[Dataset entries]
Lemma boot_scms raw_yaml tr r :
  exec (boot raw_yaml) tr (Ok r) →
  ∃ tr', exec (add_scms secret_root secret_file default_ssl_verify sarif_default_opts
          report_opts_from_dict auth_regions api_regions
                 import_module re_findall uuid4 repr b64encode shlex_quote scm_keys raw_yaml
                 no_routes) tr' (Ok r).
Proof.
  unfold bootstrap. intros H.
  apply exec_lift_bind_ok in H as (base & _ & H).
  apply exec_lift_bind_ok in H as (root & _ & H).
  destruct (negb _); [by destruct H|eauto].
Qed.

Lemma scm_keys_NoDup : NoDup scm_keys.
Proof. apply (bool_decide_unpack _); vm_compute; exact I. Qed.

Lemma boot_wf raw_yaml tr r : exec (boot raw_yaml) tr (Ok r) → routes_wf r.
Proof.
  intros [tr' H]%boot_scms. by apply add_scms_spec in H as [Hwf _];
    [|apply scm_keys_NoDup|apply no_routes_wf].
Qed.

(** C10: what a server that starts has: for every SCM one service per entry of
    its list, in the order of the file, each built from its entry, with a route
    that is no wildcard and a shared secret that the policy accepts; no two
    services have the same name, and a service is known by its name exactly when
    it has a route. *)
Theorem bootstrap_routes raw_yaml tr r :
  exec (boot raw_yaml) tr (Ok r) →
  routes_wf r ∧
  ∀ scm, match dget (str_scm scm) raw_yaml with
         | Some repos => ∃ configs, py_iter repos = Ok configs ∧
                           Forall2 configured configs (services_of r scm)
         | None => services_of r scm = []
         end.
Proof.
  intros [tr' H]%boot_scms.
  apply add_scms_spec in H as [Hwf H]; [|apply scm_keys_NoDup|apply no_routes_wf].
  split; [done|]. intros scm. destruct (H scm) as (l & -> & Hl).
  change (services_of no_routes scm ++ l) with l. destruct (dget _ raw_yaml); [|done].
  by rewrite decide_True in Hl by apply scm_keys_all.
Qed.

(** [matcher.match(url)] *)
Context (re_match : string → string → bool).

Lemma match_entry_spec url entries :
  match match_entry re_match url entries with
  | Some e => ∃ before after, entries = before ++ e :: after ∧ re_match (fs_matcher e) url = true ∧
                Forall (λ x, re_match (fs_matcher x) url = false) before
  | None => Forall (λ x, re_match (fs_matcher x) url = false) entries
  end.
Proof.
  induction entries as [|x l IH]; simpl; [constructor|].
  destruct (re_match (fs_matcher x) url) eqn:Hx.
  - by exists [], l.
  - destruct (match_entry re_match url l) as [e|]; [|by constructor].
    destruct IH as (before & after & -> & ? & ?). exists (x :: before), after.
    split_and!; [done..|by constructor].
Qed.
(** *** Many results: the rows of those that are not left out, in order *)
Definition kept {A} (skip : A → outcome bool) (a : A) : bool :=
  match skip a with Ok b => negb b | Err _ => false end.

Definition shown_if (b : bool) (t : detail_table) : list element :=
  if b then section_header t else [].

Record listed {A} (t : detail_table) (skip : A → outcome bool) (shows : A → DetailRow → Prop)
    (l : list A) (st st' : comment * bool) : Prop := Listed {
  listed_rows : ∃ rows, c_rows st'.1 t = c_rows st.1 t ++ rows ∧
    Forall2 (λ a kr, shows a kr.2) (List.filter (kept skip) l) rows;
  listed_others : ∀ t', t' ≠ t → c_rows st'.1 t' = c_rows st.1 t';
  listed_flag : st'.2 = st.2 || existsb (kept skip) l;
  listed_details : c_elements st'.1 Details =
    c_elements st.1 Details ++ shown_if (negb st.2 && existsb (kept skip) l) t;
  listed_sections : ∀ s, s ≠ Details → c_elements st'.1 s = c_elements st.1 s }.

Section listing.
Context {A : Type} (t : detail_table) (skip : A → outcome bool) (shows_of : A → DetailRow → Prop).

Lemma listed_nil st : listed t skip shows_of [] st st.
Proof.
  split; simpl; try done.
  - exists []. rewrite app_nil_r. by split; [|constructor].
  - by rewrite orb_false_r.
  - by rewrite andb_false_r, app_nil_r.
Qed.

Task requirements ▸
Extract exactly the leading lines of the data, stopping at and including the line with "routes_wf r ∧".

Solution for this task ▸
Lemma boot_scms raw_yaml tr r :
  exec (boot raw_yaml) tr (Ok r) →
  ∃ tr', exec (add_scms secret_root secret_file default_ssl_verify sarif_default_opts
          report_opts_from_dict auth_regions api_regions
                 import_module re_findall uuid4 repr b64encode shlex_quote scm_keys raw_yaml
                 no_routes) tr' (Ok r).
Proof.
  unfold bootstrap. intros H.
  apply exec_lift_bind_ok in H as (base & _ & H).
  apply exec_lift_bind_ok in H as (root & _ & H).
  destruct (negb _); [by destruct H|eauto].
Qed.

Lemma scm_keys_NoDup : NoDup scm_keys.
Proof. apply (bool_decide_unpack _); vm_compute; exact I. Qed.

Lemma boot_wf raw_yaml tr r : exec (boot raw_yaml) tr (Ok r) → routes_wf r.
Proof.
  intros [tr' H]%boot_scms. by apply add_scms_spec in H as [Hwf _];
    [|apply scm_keys_NoDup|apply no_routes_wf].
Qed.

(** C10: what a server that starts has: for every SCM one service per entry of
    its list, in the order of the file, each built from its entry, with a route
    that is no wildcard and a shared secret that the policy accepts; no two
    services have the same name, and a service is known by its name exactly when
    it has a route. *)
Theorem bootstrap_routes raw_yaml tr r :
  exec (boot raw_yaml) tr (Ok r) →
  routes_wf r ∧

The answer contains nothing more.